[1]       GERMS IN THE OFFICE: University of Arizona microbiologists measured bacteria in offices in a number of U.S. cities. They found that the five most germ-contaminated spots were [in order] phones, desktops, water fountain handles, microwave door handles and keyboards, says the Globe and Mail newspaper. According to the report, the average desktop is home to 100 times more bacteria than a kitchen table and 400 times more than the average toilet seat.
  [2]        CHRISTIANS ONLY IN WORDS: The Philippines has been referred to as the only Christian nation in the Asia. However, Bishop Efraim Tendero of the Philippine Council of Evangelical Churches stated: most of us are Christians only in words but not in our actions. As stated in the Manila Bulletin, part of the blame rests with church leaders, who fail to create awareness and appreciation of the Bible. Some church sermons are said to highlight politics rather than the Scriptures.
 [3]      HUMANS AND ANIMALS FIGHT FOR SUSTENANCE: Reports of baboons and hyenas attacking communities in drought-stricken Somalia are becoming common, states the Nairobi newspaper The East African. One fight over water left several baboons dead and some livestock raisers injured.

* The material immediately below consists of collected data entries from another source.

Lemma HashCache_Check_Store_other h u x u' x' :
  (u', x') ≠ (u, x) →
  HashCache.Check (HashCache.Store h u x) u' x' = HashCache.Check h u' x'.
Proof.
  intros Hne.
  destruct (HashCache.Check h u' x') eqn:E.
  - apply HashCache_Check_Store. by right.
  - apply not_true_iff_false. rewrite HashCache_Check_Store.
    intros [[-> ->]|H]; [done|congruence].
Qed.

(** X1. [HashCache.Store] behaves as the insertion of a pair into a
    set: storing a pair again changes nothing, the order of two stores
    does not matter, and a store changes the answer of
    [HashCache.Check] for the stored pair only. *)
Theorem HashCache_Store_is_set_insertion (h : HashCache.t) (u x : string) :
  HashCache.Store (HashCache.Store h u x) u x = HashCache.Store h u x ∧
  (∀ u' x', HashCache.Store (HashCache.Store h u x) u' x' =
            HashCache.Store (HashCache.Store h u' x') u x) ∧
  HashCache.Check (HashCache.Store h u x) u x = true ∧
  (∀ u' x', (u', x') ≠ (u, x) →
            HashCache.Check (HashCache.Store h u x) u' x' = HashCache.Check h u' x').
Proof.
  split; [apply HashCache_Store_idem|].
  split; [intros; apply HashCache_Store_comm|].
  split; [apply HashCache_Check_Store; by left|].
  intros u' x'. apply HashCache_Check_Store_other.
Qed.

(** ** Check, once more *)

Lemma Check_unknown cmp c u p : store c !! u = None → Check cmp c u p = (false, c).
Proof. intros Hs. unfold Check. by rewrite Hs. Qed.
(** C7: when no element of the document carries the identifier or the
    class of the content container, [clean_html_content] returns the title
    and the placeholder, and [process_html_file] still returns a chapter,
    which holds the placeholder. *)
Theorem missing_container_placeholder (parse : str -> node) (os : os_env)
    (html : str) :
  no_content_container (parse html) ->
  (forall pending,
     clean_html_content parse pending html
     = (extract_title (remove_unwanted (parse html)),
        content_not_found, pending))
  /\ forall self dir_info chapter_id,
       path_exists os (path_join (snd dir_info) index_html) = true ->
       read_text os (path_join (snd dir_info) index_html) = html ->
       exists chapter title,
         snd (process_html_file parse os self dir_info chapter_id)
         = Some (chapter, title)
         /\ contains content_not_found (html_content chapter) = true.
Proof.
  intros H.
  assert (C : forall pending,
             clean_html_content parse pending html
             = (extract_title (remove_unwanted (parse html)),
                content_not_found, pending)).
  { intros pending. unfold clean_html_content.
    rewrite (no_content_container_found _ H). reflexivity. }
  split; [exact C|].
  intros self dir_info chapter_id E R. unfold process_html_file.
  rewrite E, R, C. cbn [negb].
  destruct (path_exists os (path_join (snd dir_info) (u "assets")));
    cbn [fold_left snd]; do 2 eexists; (split; [reflexivity|]);
    cbn [html_content]; apply chapter_markup_contains;
    apply (contains_here content_not_found []).
Qed.

(** The article without a container of the sample. *)
Lemma missing_container_placeholder_witness :
  no_content_container (sample_parse source_b)
  /\ clean_html_content sample_parse [] source_b
     = (extract_title (remove_unwanted (sample_parse source_b)),
        content_not_found, [])
  /\ exists chapter title,
       snd (process_html_file sample_parse sample_os
              (init (u "/books") (u "/books/out.epub"))
              (u "no-date-dir", dir_b) 1)
       = Some (chapter, title)
       /\ contains content_not_found (html_content chapter) = true.
Proof.
  assert (N : no_content_container (sample_parse source_b)).
  { intros t Ht. vm_compute in Ht.
    repeat destruct Ht as [<-|Ht]; try (split; reflexivity). destruct Ht. }
  split; [exact N|].
  destruct (missing_container_placeholder sample_parse sample_os source_b N)
    as [C P].
  split; [apply C|]. apply P; vm_compute; reflexivity.
Defined.

(** C8, the comments: the filter of the second loop looks for strings that
    begin with the comment delimiter, which the text of a comment node does
    not include, so that a comment stays in the tree and in the markup
    returned. *)
Lemma comment_survives_cleaning :
  In (Comment (u " note ")) (descendants (remove_unwanted document_a))
  /\ exists title content pending,
       clean_html_content sample_parse [] source_a = (title, content, pending)
       /\ contains (u "<!-- note -->") content = true.
Proof.
  split.
  - vm_compute. intuition.
  - do 3 eexists. split; [vm_compute; reflexivity|]. vm_compute. reflexivity.
Qed.

(** ** [str.replace] *)

Lemma replace_from_skip (old new t r : str) :
  replace_from (length t) old new (t ++ r) = replace old new r.
Proof. induction t as [|c t IH]; [reflexivity | exact IH]. Qed.

Lemma replace_nil (old new : str) : replace old new [] = [].
Proof. reflexivity. Qed.

Lemma replace_match (old new r : str) :
  old <> [] -> replace old new (old ++ r) = new ++ replace old new r.
Proof.
  destruct old as [|c old']; [congruence|]. intros _.
  unfold replace at 1. cbn [app replace_from].
  change (c :: old' ++ r) with ((c :: old') ++ r).
  rewrite startswith_app. cbn [length Nat.pred].
  rewrite replace_from_skip. reflexivity.
Qed.

Lemma replace_no_match (old new : str) (c : N) (s : str) :
  startswith old (c :: s) = false ->
  replace old new (c :: s) = c :: replace old new s.
Proof. intros H. unfold replace. cbn [replace_from]. rewrite H. reflexivity. Qed.

(** A string splits where no occurrence of [old] that starts in its first
    part runs into the second. *)
Lemma replace_app (old new : str) :
  old <> [] ->
  forall x y,
    (forall x1 x2, x = x1 ++ x2 -> x2 <> [] ->
       startswith old (x2 ++ y) = true -> startswith old x2 = true) ->
    replace old new (x ++ y) = replace old new x ++ replace old new y.
Proof.
  intros Hold x. remember (length x) as n eqn:Hn.
  revert x Hn. induction n as [n IH] using lt_wf_ind. intros x Hn y H.
  destruct x as [|c x]; [reflexivity|].
  destruct (startswith old ((c :: x) ++ y)) eqn:E.
  - pose proof (H [] (c :: x) eq_refl ltac:(discriminate) E) as E'.
    apply startswith_iff in E'. destruct E' as [x' Ex]. rewrite Ex.
    rewrite <- app_assoc, !replace_match, <- app_assoc by exact Hold.
    f_equal. apply (IH (length x')); [|reflexivity|].
    + subst n. rewrite Ex, length_app.
      destruct old; [congruence | cbn; lia].
    + intros x1 x2 -> N2 S. apply (H (old ++ x1) x2); auto.
      rewrite Ex, app_assoc. reflexivity.
  - assert (E' : startswith old (c :: x) = false).
    { destruct (startswith old (c :: x)) eqn:E'; [|reflexivity].
      apply startswith_iff in E'. destruct E' as [r Er].
      rewrite Er, <- app_assoc, startswith_app in E. discriminate. }
    cbn [app] in *. rewrite !replace_no_match by assumption.
    cbn [app]. f_equal. apply (IH (length x)); [subst n; cbn; lia|reflexivity|].
    intros x1 x2 -> N2 S. apply (H (c :: x1) x2); auto.
Qed.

Bands of monkeys are said to position themselves at strategic road intersections or on bridges to raid trucks ferrying provisions to local markets. The sight of animals making off with branches of bananas or large watermelons is common.
[4]         SHIPPING AFFECTS COASTAL WEATHER: Maritime traffic on busy waterways can affect coastal weather, reports the German newspaper Kolner Stadt-Anzeiger. Researchers at the Max Planck Institutes for Meteorology, Hamburg, analyzed cloud formation over the English Channel. They found that clouds over coastal lands have become thinner, while those over waterways have become denser. The phenomenon is attributed to the exhaust fumes from ships. Soot particles emitted by the ships are believed to function as nuclei for condensation, increasing the formation of water droplets. In the last 50 years, the fuel consumption of shipping has more than quadrupled.
[5]        CLIMBING STAIRS IMPROVES HEALTH: Taking the stairs regularly is a simple and practical means to improving health. Researchers asked 69 sedentary employees to use the stairs at their place of work instead of the elevators. After 12 weeks, the workers aerobic capacity had increased by 8.6 percent, which gave them a 15 percent reduction in all-cause mortality risk. The workers also saw significant improvement in their blood pressure, cholesterol, weight, fat mass, and waist circumference.